イマジカインフォスは、大日本印刷と業務協約を締結し、両社の強みを生かした“ライトアニメ”の制作を本格的に進めていくと発表した。今回の共同事業によって、両社はライトアニメのビジネス化を目指す。ライトアニメは従来のアニメ制作よりも制作費を10分の1に落とし、制作期間の短縮を行えるのが強み。両社は10倍のスピードでIPビジネスを展開していくと意気込みを見せる。
そもそもライトアニメとは、漫画やWEBTOONなどの素材を活用した新しいメディアのこと。吹き出しなどを削除した原稿からコマとパーツを切り出し、カラーリングを行い、モーションや2D技法を用いた映像制作手法によって作成。さらに、音声や音響効果など様々な演出を加え、構成された映像作品である。
『声優グランプリ』や『S Cawaii!』や、ライトノベルレーベル『ヒーロー文庫』を発行する出版社であるイマジカインフォスは、2023年4月から、アニメ制作部門「イメージワークス」を事業譲受により新設。出版社としての原作制作から、映像制作まで一貫した事業展開を行うことが可能になった。今回のライトアニメの共同事業では、アニメーション制作スタッフや監督などのクリエイターを起用、映像作品のクオリティを上げるべく、プロデュースやディレクションに従事していくという。
対して、日本最大手の印刷会社の一つである大日本印刷は、これまでに従来のアニメーション制作手法と比較して、かかる時間やコストを大幅に抑制できる新しいフローを開発していた。2022年8月からは、主に漫画原作などを持つ出版社、キャラクターなどのコンテンツを持つ企業向けに提供を始めた。
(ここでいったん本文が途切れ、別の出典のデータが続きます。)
Lemma deref_insert_ne (σ : store) l l' a : l ≠ l' → deref (<[l := a]> σ) l' = deref σ l'.
Proof. intros Hne. unfold deref. rewrite lookup_insert_ne by assumption. reflexivity. Qed.

Lemma bind_run {A B} (m : M A) (f : A → M B) (σ : store) :
  (m ≫= f) σ = match m σ with
               | (Return a, σ') => f a σ'
               | (Raise e, σ') => (Raise e, σ')
               end.
Proof. reflexivity. Qed.

Lemma getitem_Some (σ : store) l i x :
  deref σ l !! i = Some x → getitem l i σ = (Return x, σ).
Proof. unfold getitem. intros ->. reflexivity. Qed.

Lemma getitem_None (σ : store) l i :
  deref σ l !! i = None → getitem l i σ = (Raise IndexError, σ).
Proof. unfold getitem. intros ->. reflexivity. Qed.

Lemma setitem_Some (σ : store) l i x v :
  deref σ l !! i = Some x →
  setitem l i v σ = (Return tt, <[l := <[i := v]> (deref σ l)]> σ).
Proof.
  intros H. unfold setitem. apply lookup_lt_Some in H.
  rewrite decide_True by assumption. reflexivity.
Qed.

(** ** One turn of the loop *)

Lemma KL_body_skip ip rq i acc (σ : store) :
  deref σ ip !! i = Some 0%R → KL_body ip rq i acc σ = (Return acc, σ).
Proof.
  intros H. unfold KL_body. rewrite bind_run, (getitem_Some _ _ _ _ H).
  rewrite decide_True by reflexivity. reflexivity.
Qed.

Lemma KL_body_raise ip rq i acc (σ : store) p :
  deref σ ip !! i = Some p → p ≠ 0%R → deref σ rq !! i = None →
  KL_body ip rq i acc σ = (Raise IndexError, σ).
Proof.
  intros Hp Hnz Hq. unfold KL_body. rewrite bind_run, (getitem_Some _ _ _ _ Hp).
  rewrite decide_False by assumption.
  rewrite bind_run, (getitem_None _ _ _ Hq). reflexivity.
Qed.
(** * aquecimento: timestamp resolution, series construction and metrics

    A shallow embedding of the data pipeline of [script.js]:
    [parseTimestamp], [buildDataStructure], [computeMetrics], the
    aggregation part of [updateSummaryPanel], what the page draws and
    how [init] starts; and of the click handler of [data_script.js].

    Conventions of the embedding.
    - A JavaScript string is a [string]; its characters are read as code
      units below 256.
    - A timestamp ([Date.prototype.getTime]) is an integer number of
      milliseconds, a [Z].  Integers produced by [parseInt] are exact
      [Z]s (doubles agree with them below 2^53).
    - A temperature and every derived amount is a finite double, embedded
      in [Q]; arithmetic on them is exact.  [NaN] and [null] results are
      [None].  The bounds of a window are instants; the [NaN] an unset
      input field gives is outside the model.
    - The availability text is computed in binary64, as the code does:
      the hours and minutes it shows are floors of rounded quotients.
    - The built-ins whose behaviour the host decides ([Date] parsing of
      the assembled text, [parseFloat]) are section variables; reference
      instances are given for closed examples.
    - A write to the storage is taken, or it throws and leaves the
      storage as it was; which of the two is the host's decision, a
      section variable.  What the code does with the exception, catching
      and logging it or letting it leave the handler, is modelled. *)

From Stdlib Require Import ZArith QArith Lia List Bool Ascii String.
From Stdlib Require Import DecimalString Sorting.Sorted Sorting.Permutation.
From Stdlib Require Import Floats.
From stdpp Require Import gmap strings list fin_maps.

Local Open Scope string_scope.
Local Open Scope Z_scope.

(** ** Built-in string operations *)

Module Js.

Definition code (c : ascii) : Z := Z.of_N (N_of_ascii c).

Definition is_digit (c : ascii) : bool := (48 <=? code c) && (code c <=? 57).

Definition digit_val (c : ascii) : Z := code c - 48.

(** WhiteSpace and LineTerminator code units below 256:
    TAB, LF, VT, FF, CR, SP, NBSP. *)
Definition is_space (c : ascii) : bool :=
  let n := code c in
  ((9 <=? n) && (n <=? 13)) || (n =? 32) || (n =? 160).

Definition is_empty (s : string) : bool :=
  match s with EmptyString => true | String _ _ => false end.

Fixpoint trim_start (s : string) : string :=
  match s with
  | EmptyString => EmptyString
  | String c r => if is_space c then trim_start r else s
  end.

Fixpoint trim_end (s : string) : string :=
  match s with
  | EmptyString => EmptyString
  | String c r =>
      match trim_end r with
      | EmptyString => if is_space c then EmptyString else String c EmptyString
      | r' => String c r'
      end
  end.

(** [String.prototype.trim] *)
Definition trim (s : string) : string := trim_end (trim_start s).

Fixpoint repeat_char (c : ascii) (n : nat) : string :=
  match n with O => EmptyString | S k => String c (repeat_char c k) end.

(** [String.prototype.padStart(n, '0')] *)
Definition padStart0 (n : nat) (s : string) : string :=
  repeat_char "0" (n - String.length s) ++ s.

(** [Number.prototype.toString] on an integer. *)
Definition toString (z : Z) : string := NilZero.string_of_int (Z.to_int z).

(** [String.prototype.split] with a separator class that matches one
    character: the pieces between the separators, in order. *)
Fixpoint split (sep : ascii -> bool) (s : string) : list string :=
  match s with
  | EmptyString => [EmptyString]
  | String c r =>
      if sep c then EmptyString :: split sep r
      else match split sep r with
           | [] => [String c EmptyString]
           | p :: ps => String c p :: ps
           end
  end.
Lemma lstrip_all_chars_inv (P : ascii → bool) s :
  (∀ c, Py.is_space c = true → P c = true) →
  all_chars P (Py.lstrip s) = true → all_chars P s = true.
Proof.
  intros Hsp. induction s as [|d s IH]; simpl; [done|].
  destruct (Py.is_space d) eqn:Hd; [|done].
  intros Hs. rewrite (Hsp _ Hd). simpl. auto.
Qed.

Lemma rstrip_all_chars_inv (P : ascii → bool) s :
  (∀ c, Py.is_space c = true → P c = true) →
  all_chars P (Py.rstrip s) = true → all_chars P s = true.
Proof.
  intros Hsp. induction s as [|d s IH]; simpl; [done|].
  destruct (Py.rstrip s) as [|e r].
  - destruct (Py.is_space d) eqn:Hd.
    + intros _. rewrite (Hsp _ Hd). simpl. by apply IH.
    + simpl. rewrite andb_true_r. intros ->. simpl. by apply IH.
  - simpl. rewrite !andb_true_iff. intros [Hd Hr]. split; [done|].
    apply IH. simpl. by rewrite andb_true_iff.
Qed.

End strings.

(** ** [int] and [to_minutes] *)

Section numbers.
Implicit Types (s t : string) (c : ascii) (z acc : Z).

Lemma digit_val_nonneg c : 0 ≤ Py.digit_val c.
Proof. unfold Py.digit_val. lia. Qed.

Lemma digits_nonneg acc b s z :
  0 ≤ acc → Py.digits acc b s = Some z → 0 ≤ z.
Proof.
  revert acc b. induction s as [|d s IH]; intros acc b Hacc; simpl.
  - destruct b; [done|]. by intros [= <-].
  - destruct (Py.is_digit d).
    + apply IH. pose proof (digit_val_nonneg d). lia.
    + destruct (_ && _); [by apply IH|done].
Qed.

Lemma unsigned_nonneg s z : Py.unsigned s = Some z → 0 ≤ z.
Proof.
  destruct s as [|d s]; simpl; [done|].
  destruct (Py.is_digit d); [|done].
  apply digits_nonneg, digit_val_nonneg.
Qed.

(** A text without a minus sign never reads as a negative number. *)
Lemma int_nonneg s z : has_char "-" s = false → Py.int s = Ret z → 0 ≤ z.
Proof.
  rewrite has_char_all. intros Hs.
  apply lstrip_all_chars, rstrip_all_chars in Hs.
  unfold Py.int. destruct (Py.rstrip (Py.lstrip s)) as [|d r] eqn:Hbody; [done|].
  change (negb (Ascii.eqb "-" d) && all_chars (λ d, negb (Ascii.eqb "-" d)) r = true) in Hs.
  apply andb_true_iff in Hs as [Hd _].
  apply negb_true_iff in Hd. rewrite Ascii.eqb_sym, Hd.
  destruct (Ascii.eqb d "+").
  - destruct (Py.unsigned r) as [y|] eqn:Hr; [|done].
    intros [= <-]. by eapply unsigned_nonneg.
  - destruct (Py.unsigned (String d r)) as [y|] eqn:Hr; [|done].
    intros [= <-]. by eapply unsigned_nonneg.
Qed.

Lemma is_digit_clock c : Py.is_digit c = true → clock_char c = true.
Proof. unfold clock_char. intros ->. by rewrite orb_true_r. Qed.

Lemma is_space_clock c : Py.is_space c = true → clock_char c = true.
Proof. unfold clock_char. by intros ->. Qed.

Lemma digits_clock acc b s z :
  Py.digits acc b s = Some z → all_chars clock_char s = true.
Proof.
  revert acc b. induction s as [|d s IH]; intros acc b; simpl; [done|].
  destruct (Py.is_digit d) eqn:Hd.
  - rewrite (is_digit_clock _ Hd). apply IH.
  - destruct (Ascii.eqb d "_") eqn:Hu; [|done].
    apply Ascii.eqb_eq in Hu as ->. destruct b; [done|]. apply IH.
Qed.

Lemma unsigned_clock s z : Py.unsigned s = Some z → all_chars clock_char s = true.
Proof.
  destruct s as [|d s]; simpl; [done|].
  destruct (Py.is_digit d) eqn:Hd; [|done].
  rewrite (is_digit_clock _ Hd). apply digits_clock.
Qed.

(** A text that reads as a number holds nothing but white space, a
    sign, digits and underscores. *)
Lemma int_clock s z : Py.int s = Ret z → all_chars clock_char s = true.
Proof.
  intros Hint.
  apply lstrip_all_chars_inv, rstrip_all_chars_inv; try apply is_space_clock.
  revert Hint. unfold Py.int.
  destruct (Py.rstrip (Py.lstrip s)) as [|d r]; [done|].
  destruct (Ascii.eqb d "-") eqn:Hm; [|destruct (Ascii.eqb d "+") eqn:Hp].
  - apply Ascii.eqb_eq in Hm as ->.
    destruct (Py.unsigned r) as [y|] eqn:Hr; [|done].
    intros _. simpl. by eapply unsigned_clock.
  - apply Ascii.eqb_eq in Hp as ->.
    destruct (Py.unsigned r) as [y|] eqn:Hr; [|done].
    intros _. simpl. by eapply unsigned_clock.
  - destruct (Py.unsigned (String d r)) as [y|] eqn:Hr; [|done].
    intros _. by eapply unsigned_clock.
Qed.

(** What a successful [to_minutes] tells about its argument. *)
Lemma to_minutes_inv t z :
  to_minutes t = Ret z →
  ∃ h m h' m', Py.split ":" None t = [h; m] ∧
               Py.int h = Ret h' ∧ Py.int m = Ret m' ∧ z = h' * 60 + m'.
Proof.
  unfold to_minutes.
  destruct (Py.split ":" None t) as [|h [|m [|??]]] eqn:Hsplit; try done.
  simpl. destruct (Py.int h) as [h'|] eqn:Hh; [|done].
  simpl. destruct (Py.int m) as [m'|] eqn:Hm; [|done].
  intros [= <-]. by exists h, m, h', m'.
Qed.

Lemma to_minutes_nonneg t z :
  has_char "-" t = false → to_minutes t = Ret z → 0 ≤ z.
Proof.
  rewrite has_char_all. intros Ht (h & m & h' & m' & Hsplit & Hh & Hm & ->)%to_minutes_inv.
  pose proof (split_all_chars _ ":" None t Ht) as Hparts.
  rewrite Hsplit in Hparts.
  inversion_clear Hparts as [|?? Hh0 Hrest]. inversion_clear Hrest as [|?? Hm0 _].
  apply has_char_all in Hh0, Hm0.
  pose proof (int_nonneg _ _ Hh0 Hh). pose proof (int_nonneg _ _ Hm0 Hm). lia.
Qed.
ライトアニメ事業はその本格的な運用となり、より気軽に、早く、多様なアニメ作品を楽しみたいというニーズに対応していくという。
ライトアニメが定着していくと、アニメの制作に関わるスタッフたちの長時間労働の改善にもつながることがあるのだろうか。現在アニメーターの労働時間は、1日平均10時間程度あると言われており、休みも少なくかなりハードな業務をこなしていることが多い。 制作期間が短いことも多く、長時間労働になりやすいことが常態化していることへの解決策になるかもしれない。
今回ライトアニメのように、異なる事業者が共同で新しいメディアを生み出そうとする試みは盛んに起こっている。特に、近年盛り上がりを見せているメディアミックスは、出版社一社だけでは円滑に進まないことが多く、パートナーとなる企業とともに、それぞれの強みを活かした展開を行うケースが一般的になっている。イマジカインフォスと大日本印刷がいかなる作品を生み出していくのか、今後の展開に期待したい。